Thousands of Latino refugees arrive in the Mexican city of Tijuana each year, dreaming of one day crossing the border that separates them from the United States.
But as Ukrainians who fled Russia’s invasion have recently begun to cross the same frontier with little delay, many Latinos stuck waiting for months are wondering why they are not being treated the same. “Why are we — neighbors of the United States — not given the same opportunity to seek asylum? We came here fleeing almost the same thing,” said L., a 44-year-old Mexican man.
Because of the war raging in their homeland, Ukrainians have been granted special humanitarian permission to enter the United States. Washington said last month it would take in up to 100,000 refugees.
Thousands of Ukrainians have since flown to Tijuana to cross the land border to the United States — easier than getting the visa required to fly direct.
Volunteers in Tijuana and the neighbouring US town of San Ysidro say that, on average, new Ukrainian arrivals wait just two or three days before crossing, using an entrance available only to them.
“I think we all deserve a chance,” L.’s wife said, with tears welling up in her eyes.
The couple fled their central Mexican hometown of Irapuato with their three children, carrying only a change of clothes, after suspected cartel members torched their home and the bakery where they made their living.
Staring down at the floor and nervously clutching a piece of paper in her trembling hands, the woman spoke to AFP hesitantly, declining to give her name for fear of something happening to her or her family.
“We came here not by choice but out of necessity — we have endured a lot of violence,” she said. “We want to give them a better life,” she added, pointing to her children, who are living in one of several tents at the Movimiento Juventud 2000 shelter.
The family are just three blocks from Unidad Deportiva Benito Juarez, which has become the staging post for thousands of Ukrainians. “Why don’t they give us a chance?” she asked.
Almost a war
The contrast between the two shelters could hardly be more stark. At Movimiento Juventud 2000, the atmosphere is heavy with frustration and sadness, while at Benito Juarez, relief and hope abound.

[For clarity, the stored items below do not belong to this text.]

(* ===== verification/Operator.v ===== *)
(** * The operator binary (cmd/main.go)

    The registration of the controllers, the backup scheduler, the webhook and the probes
    with the manager of controller-runtime, and its start.  The first registration that
    fails ends the process. *)
From S2P Require Import Prelude Prog CoreTypes ApiTypes Effects Sim Watches BucketController.
From S2P Require Import BackupScheduler BucketUsage.
From S2P Require LifecyclePolicy.

(** ** Flags *)
Record Flags := {
  metricsAddr : string;
  probeAddr : string;
  enableLeaderElection : bool;
  secureMetrics : bool;
  enableHTTP2 : bool;
  bucketUsageInterval : Z;
  bucketResyncInterval : Z;
}.
Definition DefaultBucketResyncInterval : Z := 5 * Minute.
Definition default_flags : Flags := {|
  metricsAddr := "0"; probeAddr := ":8081"; enableLeaderElection := false; secureMetrics := false;
  enableHTTP2 := false; bucketUsageInterval := DefaultUsageRefreshInterval;
  bucketResyncInterval := DefaultBucketResyncInterval |}.

(** [ctrl.Options], with the protocols the servers may negotiate ([None]: any). *)
Record ManagerOptions := {
  mo_BindAddress : string;
  mo_SecureServing : bool;
  mo_Authenticated : bool;
  mo_NextProtos : option (list string);
  mo_WebhookNextProtos : option (list string);
  mo_HealthProbeBindAddress : string;
  mo_LeaderElection : bool;
  mo_LeaderElectionID : string;
}.
Definition disableHTTP2 : list string := ["http/1.1"].
Definition manager_options (f : Flags) : ManagerOptions :=
  let tlsOpts := if enableHTTP2 f then None else Some disableHTTP2 in {|
  mo_BindAddress := metricsAddr f; mo_SecureServing := secureMetrics f; mo_Authenticated := secureMetrics f;
  mo_NextProtos := tlsOpts; mo_WebhookNextProtos := tlsOpts;
  mo_HealthProbeBindAddress := probeAddr f; mo_LeaderElection := enableLeaderElection f;
  mo_LeaderElectionID := "674006ec.seaweedfs.com" |}.

(** ** Calls on the manager *)
Inductive runnable :=
| UsageRefresher (interval : Z)
| Scheduler (interval : Z).
(** A reconciler with what its registration depends on. *)
Inductive reconciler :=
| SeaweedReconciler
| BucketReconciler (UsageRefreshInterval ResyncInterval : Z)
| BucketLifecyclePolicyReconciler (ResyncInterval : Z)
| S3IdentityReconciler | S3CredentialsReconciler | S3PolicyReconciler | S3PolicyBindingReconciler
| S3OIDCProviderReconciler | SeaweedBackupReconciler | SeaweedRestoreReconciler
| AdminScriptReconciler | SeaweedCSIDriverReconciler.
Inductive registration :=
| Controller (r : reconciler) (c : controller)
| Add (r : runnable)
| Webhook
| HealthzCheck
| ReadyzCheck.
Inductive mainE : Type -> Type :=
| Getenv (name : string) : mainE string
| AddToScheme (types : string) : mainE (option error)
| NewManager (o : ManagerOptions) : mainE (option error)
| Register (r : registration) : mainE (option error)
| Start : mainE (option error).
Abbreviation boot := (prog mainE).

(** ** SetupWithManager *)
Definition Complete (r : reconciler) (c : controller) : boot (option error) := call (Register (Controller r c)).
Definition addUsageRunnable (interval : Z) : boot (option error) := call (Register (Add (UsageRefresher interval))).
Definition bucket_SetupWithManager (UsageRefreshInterval ResyncInterval : Z) : boot (option error) :=
  check Complete (BucketReconciler UsageRefreshInterval ResyncInterval) bucket_controller
  catch err => Ret (Some err);
  if (0 <? UsageRefreshInterval)%Z then
    check addUsageRunnable UsageRefreshInterval catch err => Ret (Some err);
    Ret None
  else Ret None.
(** The scheduler is built without an interval. *)
Definition scheduler_SetupWithManager (Interval : Z) : boot (option error) :=
  call (Register (Add (Scheduler (if bool_decide (Interval = 0%Z) then backupSchedulerInterval else Interval)))).
Definition SetupWithManager (r : reconciler) : boot (option error) :=
  match r with
  | SeaweedReconciler => Complete r seaweed_controller
  | BucketReconciler usage resync => bucket_SetupWithManager usage resync
  | BucketLifecyclePolicyReconciler _ => Complete r lifecycle_controller
  | S3IdentityReconciler => Complete r identity_controller
  | S3CredentialsReconciler => Complete r credentials_controller
  | S3PolicyReconciler => Complete r policy_controller
  | S3PolicyBindingReconciler => Complete r binding_controller
  | S3OIDCProviderReconciler => Complete r oidc_controller
  | SeaweedBackupReconciler => Complete r backup_controller
  | SeaweedRestoreReconciler => Complete r restore_controller
  | AdminScriptReconciler => Complete r script_controller
  | SeaweedCSIDriverReconciler => Complete r csi_controller
  end.
Definition SetupWebhookWithManager : boot (option error) := call (Register Webhook).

Volunteers at the Ukrainian shelter have created a database to keep up with the rapid turnover of asylum seekers.
By Saturday afternoon, more than 2,600 Ukrainians had registered.
At Movimiento Juventud 2000, some families have been waiting as long as six months for a change in border restrictions that would allow them to apply for asylum.
R., who also did not want to give her full name, is from Honduras, and has five children aged between one and nine. She said they were forced to leave their city eight years ago when her journalist husband was attacked.
They fled to Guatemala, where her husband received medical treatment. But they realized they could not remain when one of the doctors who treated him was murdered.
Another attempt to rebuild their lives in Mexico was scuppered when a flood destroyed their new home, and so the family headed to the US border, encouraged by the election of Democratic President Joe Biden.
“We have been applying for asylum since we lived in Guatemala, but a long time has passed and we are still waiting,” she said, sitting on a plastic bucket next to the tent in which the whole family has slept for months.
The youngest of her babies learnt to walk between tents.
Like the Ukrainians, “we also came fleeing,” she said. “It’s different, but it’s almost a war with the gangs… we can’t go back.”
Thanks to donations from both sides of the border, Ukrainian volunteers installed a children’s play area at their shelter.
Toys, crayons and books are available, with a new crate of plastic yellow ducks arriving Saturday.
Nearby, young Haitian, Mexican and Central American children do not have any dedicated space and few materials, although they are entertained a couple of times each week by Unicef workers and individual volunteers.
Teacher Nelly Cantu, who is part of that effort, says she was approached about helping at the Ukrainian shelter, but decided to stay put. “Besides the language barrier, I preferred to stay here because the children need me. They have suffered a lot, and have less support. This is also a war,” she said.
Some 125 people, mainly from Haiti and Central America, live in the shelter staffed by six people, said its director Jose Maria Garcia. “We try to explain to them that they have to be patient,” Garcia said.